Tuesday, May 26, 2009

Oromonde Mining Upbeat On Outlook For Tungsten

Irish-based mineral exploration company Ormonde Mining has reported pre-tax losses of €2.5m for the year to December 2008 compared to losses of €580,00 the previous year.

The company said this was due mainly to a write-down of early exploration work on the Salamon and Trives projects.

Ormonde said that an increase in the total resource led it to double its proposed production rate to 400,000 tonnes a year.

It said its Barruecopardo Tungsten project at Salamanca in Spain is positioning itself to become a major, low-capital, long-life tungsten operation at a time when structural changes and integration within the industry continue in anticipation of future tungsten shortages.

Tungsten has a hardness close to diamonds.

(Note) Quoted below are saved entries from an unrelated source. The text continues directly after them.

(* ===== verification/Prelude.v ===== *)
(** * Pydump: verification library

    Pydump dumps the heap of a live CPython process.  A small native Agent is
    loaded into the target and talks to the Collector over a Unix socket; the
    Collector walks the object graph and streams it into a PyHeap v1 artifact;
    an analyzer that shares nothing with the Collector but the artifact's format
    reads it back, computes what every object retains and prints a report.  This
    library models the two Python programs and proves what they promise.  Source
    paths below are relative to [src/capture/collector/src/pydump/] (the
    Collector) and [src/analyzer/python/src/pydump_analyzer/] (the analyzer).

    ** Foundations

    - [Prelude]: results, the state-and-exception monad [M], [try]/[finally],
      shared lemmas.  A Python statement sequence is a function of the state that
      returns a value or an exception together with the state reached.
    - [PyData]: dictionaries (association lists in insertion order), sets and
      their unspecified iteration order (the interface [SetOrder], against which
      every loop over a set is modelled), the stable sort.
    - [Struct], [Text], [StrOps], [Paths], [Digest], [Errors]: the [struct]
      formats, UTF-8 with its error handlers, the string methods the sources use,
      paths and files, SHA-256 and SHA-1, the exceptions ([errors.py]).  [Errors]
      also has the interface [Interpreter]: how many calls the rendering of an
      object may nest, and how many arrays and objects the JSON parser, before
      the interpreter raises [RecursionError].
    - [Floats]: the doubles as integers times powers of two, with their
      arithmetic, the formats the output uses and [float] of a text.
    - [ArgParse]: the part of [argparse] the two command lines use, with the lemmas
      by which a parser's properties follow from its options'.
    - [Json], [JsonParse], [JsonRoundTrip]: what [json.dump] writes and
      [json.load] reads, and that reading inverts writing.

    ** The capture side

    - [Protocol] ([protocol.py]): payload codecs, bulk batches and
      [FramedSocket] over a socket that delivers its bytes in chunks of any size
      and may fail.  The peer is a list of answers, functions from the bytes of the
      next message to what is delivered for it, so that what is sent decides what
      can be read.  [receive] is refined to the peer's logical stream of frames.
    - [CaptureModel], [HeapWriter] ([model.py], [heap_writer.py]): the streaming
      writer on a file with a position and a limited disk.  [Artifact] is the
      declarative layout of [contracts/heap-v1.md], and the writer refines it.
    - [Collector] ([collector.py]): the session ([_capture]) and delivery
      ([capture]).  [Capture] proves that a session that completes has recorded a
      closed set of objects, each once; [CaptureEnds] that every session ends;
      [Conforming] that an Agent ([Agent], [reply]) that answers each message as
      the protocol asks is served to the end, for every finite heap, batching and
      chunking, and what it has then been sent; [Delivery] that the artifact
      appears under its final name whole or not at all.
    - [Target] ([target.py]), with its properties in [Targets]: the process, its
      version and its container.
    - [LoaderModel], [Loader] ([loader/]), with their properties in [Loaders]:
      the environment check, the installation of the Agent, the two loaders and
      the choice between them.  The machine is the interface [OperatingSystem].
    - [CaptureCli] ([cli.py]): the parser and the whole command, which composes all
      of the above, with the wait for the Agent's connection while the loader
      works in its own thread, and its output.  Its properties are in
      [CaptureParser] and [CaptureCommand].
    - [Golden] and [SmallTarget] hold concrete heaps for the witnesses.

    ** The analyzer

    - [HeapModel], [HeapReader] ([model.py], [reader.py]): the object model, the
      text of an object, the reader.  [LoadedHeap] proves that whatever is
      accepted is well formed; [RoundTrip] that the reader inverts the writer.
    - [RetainedModel] ([retained.py]): the inbound index, strict subtrees, the
      deletion loop.  [Cascade] is the specification of retained size on an
      abstract graph; [Deletions] shows that one deletion run computes one
      cascade, [Subtrees] that the subtree shortcut is exact, and [Retained] that
      the calculator gives every object and thread the size of its cascade,
      whatever the order in which sets are visited.
    - [Cache] ([RetainedHeapCache]), [Report], [Reports] and [ReportText]
      ([report.py]), [AnalyzerCli] ([cli.py]): the cache is transparent, the report's
      tables are what they claim, its text is read back as the report, and the
      commands print it, or the text table, for every accepted file.

    - [Pipeline]: capture and analyzer put together.

    ** What the groups of theorems show

    - From the command line to the artifact: [accepted_arguments] and
      [arguments_roundtrip] for the parser; [run_delivers] and
      [conforming_capture_delivered] (which pin the messages sent as well as the
      file) and [delivered_artifact_complete] follow the objects from the Agent's
      frames to the file, [capture_then_analyze] from there to the printed report;
      [capture_atomic] and [run_files] account for every file on every
      failure; [accept_loop_correct] bounds the wait.
    - The contract between the two programs: [writer_refines_layout],
      [reader_inverts_writer], [load_heap_wellformed], [artifacts_prefix_free].
    - The analysis: [calculate_correct] against the cascade, with
      [strict_subtrees_exact], [retained_is_dominated] (exact dominator sizes on
      acyclic heaps) and [calculate_order_independent].
    - Around them: the codecs, the loaders' verdicts, the cache, the report.

    ** Bounds and fuel

    Integers are [Z] with the width checks of [struct] written out.  Loops that
    Python runs until something happens take fuel, and a theorem shows that it
    does not run out: the loops of a session take the number of answers the peer
    has left and then the length of the channel's backlog, which every frame
    shortens ([receive_progress_or_transport_error], [CaptureEnds]); a
    deletion run takes one round for each address with inbound references; the
    climb through strict subtrees a bound quadratic in the number of objects,
    since the front only loses or moves up ([Subtrees]); rendering an object
    and parsing JSON the depths of [Interpreter], which are no artifice: where
    they run out the program raises [RecursionError], and
    [loaded_objects_render] says exactly when; [first_free] one candidate more
    than there are files and directories; the wait for the Agent two rounds
    more than there are polls in the timeout; the JSON parser two steps for
    each character.

    ** Not modelled

    - What [argparse] prints, and the rounding of the doubles in which the command
      computes its deadline: the clock counts whole nanoseconds there.
    - The interpreter's limit on the digits of [int], and its recursion limit
      anywhere but in rendering and JSON parsing; surrogates in file names;
      symbolic links; [/proc] files are read whole.
    - The source text of the disposable helper process of the GDB probe, the
      Agent, the native loader and the Go analyzer (other languages; the Agent's
      side of the protocol is the hypothesis [conforming] of the session
      theorems), benchmarks and the fixture generator. *)
From Stdlib Require Import ZArith Lia.
From stdpp Require Import base tactics numbers list sets gmap fin_maps strings.

#[global] Open Scope Z_scope.

Create HintDb pydump.
Create Rewrite HintDb pydump.

(** ** Results and exceptions as values *)

Inductive result (E A : Type) : Type :=
| Ok (a : A)
| Err (e : E).
Arguments Ok {E A} _.
Arguments Err {E A} _.

#[export] Instance result_ret {E} : MRet (result E) := λ A a, Ok a.
#[export] Instance result_bind {E} : MBind (result E) :=
  λ A B f m, match m with Ok a => f a | Err e => Err e end.

#[export] Instance result_fmap {E} : FMap (result E) :=
  λ A B f m, match m with Ok a => Ok (f a) | Err e => Err e end.

Definition is_ok {E A} (r : result E A) : bool :=
  match r with Ok _ => true | Err _ => false end.

Lemma Ok_inj {E A} (a b : A) : @Ok E A a = Ok b → a = b.
Proof. by injection 1. Qed.

Lemma result_bind_inv {E A B} (m : result E A) (f : A → result E B) b :
  (m ≫= f) = Ok b → ∃ a, m = Ok a ∧ f a = Ok b.
Proof. destruct m as [a|e]; [eauto | discriminate]. Qed.

(** ** Stateful computations that may raise

    A Python statement sequence is a function of the state; an exception keeps
    the state reached when it was raised, as [try]/[except] sees it. *)

Definition M (S E A : Type) : Type := S → result E A * S.

#[export] Instance M_ret {S E} : MRet (M S E) := λ A a s, (Ok a, s).
#[export] Instance M_bind {S E} : MBind (M S E) :=
  λ A B f m s, match m s with
               | (Ok a, s') => f a s'
               | (Err e, s') => (Err e, s')
               end.

Definition raise {S E A} (e : E) : M S E A := λ s, (Err e, s).
Definition get {S E} : M S E S := λ s, (Ok s, s).
Definition modify {S E} (f : S → S) : M S E unit := λ s, (Ok tt, f s).
Definition lift {S E A} (r : result E A) : M S E A := λ s, (r, s).

(** [try: m except BaseException: h; raise] *)
Definition on_error {S E A} (m : M S E A) (h : M S E unit) : M S E A :=
  λ s, match m s with
       | (Ok a, s') => (Ok a, s')
       | (Err e, s') => match h s' with
                        | (Ok _, s'') => (Err e, s'')
                        | (Err e', s'') => (Err e', s'')
                        end
       end.

(** [try: m finally: h] *)
Definition finally {S E A} (m : M S E A) (h : M S E unit) : M S E A :=
  λ s, let '(r, s') := m s in
       match h s' with
       | (Ok _, s'') => (r, s'')
       | (Err e', s'') => (Err e', s'')
       end.

(** [for x in xs: body x] *)
Fixpoint for_each {S E A} (xs : list A) (body : A → M S E unit) : M S E unit :=
  match xs with
  | [] => mret tt
  | x :: xs => body x ;; for_each xs body
  end.

(** [[m() for _ in range(n)]] *)
Fixpoint repeat_m {S E A} (n : nat) (m : M S E A) : M S E (list A) :=
  match n with
  | O => mret []
  | S n => x ← m; xs ← repeat_m n m; mret (x :: xs)
  end.

Section MonadLemmas.
Context {S E : Type}.
Implicit Types s : S.

Lemma bind_ok {A B} (m : M S E A) (f : A → M S E B) s a s' :
  m s = (Ok a, s') → (m ≫= f) s = f a s'.
Proof. intros H. unfold mbind, M_bind. by rewrite H. Qed.

Lemma bind_err {A B} (m : M S E A) (f : A → M S E B) s e s' :
  m s = (Err e, s') → (m ≫= f) s = (Err e, s').
Proof. intros H. unfold mbind, M_bind. by rewrite H. Qed.

Lemma bind_inv {A B} (m : M S E A) (f : A → M S E B) s b s'' :
  (m ≫= f) s = (Ok b, s'') →
  ∃ a s', m s = (Ok a, s') ∧ f a s' = (Ok b, s'').
Proof.
  unfold mbind, M_bind. destruct (m s) as [[a|e] s']; [eauto | discriminate].
Qed.

Lemma bind_err_inv {A B} (m : M S E A) (f : A → M S E B) s e s'' :
  (m ≫= f) s = (Err e, s'') →
  m s = (Err e, s'') ∨ ∃ a s', m s = (Ok a, s') ∧ f a s' = (Err e, s'').
Proof.
  unfold mbind, M_bind. destruct (m s) as [[a|e'] s'] eqn:Hm; intros H; [eauto |].
  left. congruence.
Qed.

Lemma lift_inv {A} (r : result E A) s a s' :
  lift r s = (Ok a, s') → r = Ok a ∧ s' = s.
Proof. unfold lift. intros [= -> ->]. done. Qed.

Lemma bind_assoc {A B C} (m : M S E A) (f : A → M S E B) (g : B → M S E C) s :
  ((m ≫= f) ≫= g) s = (m ≫= λ a, f a ≫= g) s.
Proof. unfold mbind, M_bind. by destruct (m s) as [[?|?] ?]. Qed.

Lemma bind_ext {A B} (m : M S E A) (f g : A → M S E B) s :
  (∀ a s', f a s' = g a s') → (m ≫= f) s = (m ≫= g) s.
Proof. intros H. unfold mbind, M_bind. destruct (m s) as [[?|?] ?]; auto. Qed.

(** Three statements in front of the rest *)
Lemma bind_prefix3 {A} (m1 m2 m3 : M S E unit) (k : M S E A) s :
  (m1;; m2;; m3;; k) s = ((m1;; m2;; m3);; k) s.
Proof. rewrite bind_assoc. apply bind_ext. intros [] s'. by rewrite bind_assoc. Qed.

(** A loop body that preserves [I] on success preserves it over the loop. *)
Lemma for_each_inv {A} (I : S → Prop) (xs : list A) (body : A → M S E unit) s s' :
  (∀ x s1 s2, x ∈ xs → I s1 → body x s1 = (Ok tt, s2) → I s2) →
  I s → for_each xs body s = (Ok tt, s') → I s'.
Proof.
  revert s. induction xs as [|x xs IH]; intros s Hstep HI; cbn [for_each].
  - by intros [= <-].
  - intros ([] & s1 & H1 & H2)%bind_inv.
    eapply IH; [| |exact H2].
    + intros; eapply Hstep; eauto. by right.
    + eapply Hstep; eauto. by left.
Qed.
End MonadLemmas.

(** [mon_inv H] splits a successful run of a sequence into the runs of its
    statements. *)
Ltac mon_inv H :=
  lazymatch type of H with
  | (mbind _ _) _ = (Ok _, _) =>
      let a := fresh "v" in let s := fresh "s" in let H1 := fresh "Hm" in
      apply bind_inv in H as (a & s & H1 & H); mon_inv H1; mon_inv H
  | lift _ _ = (Ok _, _) =>
      let H1 := fresh "Hl" in apply lift_inv in H as [H1 ->]
  | mret _ _ = (Ok _, _) =>
      unfold mret, M_ret in H; injection H as H; subst
  | raise _ _ = (Ok _, _) => discriminate H
  | _ => idtac
  end.

(** Case analysis on the scrutinee of the innermost test of a hypothesis. *)
Ltac case_in H :=
  match type of H with
  | context [if ?b then _ else _] => destruct b eqn:?
  | context [match ?b with _ => _ end] => destruct b eqn:?
  end.

(** ** Lists *)

Lemma filter_none {A} (P : A → Prop) `{∀ x, Decision (P x)} (l : list A) :
  Forall (λ x, ¬ P x) l → filter P l = [].
Proof. induction 1 as [|x l Hx Hl IH]; [done|]. by rewrite filter_cons_False. Qed.

Lemma bind_fmap {A B C} (f : A → B) (g : B → list C) (l : list A) :
  (f <$> l) ≫= g = l ≫= (g ∘ f).
Proof. induction l as [|x l IH]; cbn in *; congruence. Qed.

It is mainly used in the manufacture of cutting steels and in tungsten alloys, electronics, and chemical products

Chairman Mike Donoghue said that the company - in line with many firms - has been curtailing discretionary development and administrative expenditures, and adopting a very conservative approach to budgeting.

He said that credit crisis and overall fall in demand has impacted adversely in metal prices and stock market valuations.

'However, it would appear that we may have reached the trough of the downturn and a sustainable recovery of the stock market is predicted in anticipation of a broader, if low, economic recovery in 2010/2011,' he stated.

He said that within the mining industry, there is general acceptance that the metal commodity shortages have not been rectified during the last five years and stronger metal prices are deemed inevitable when the world economy recovers.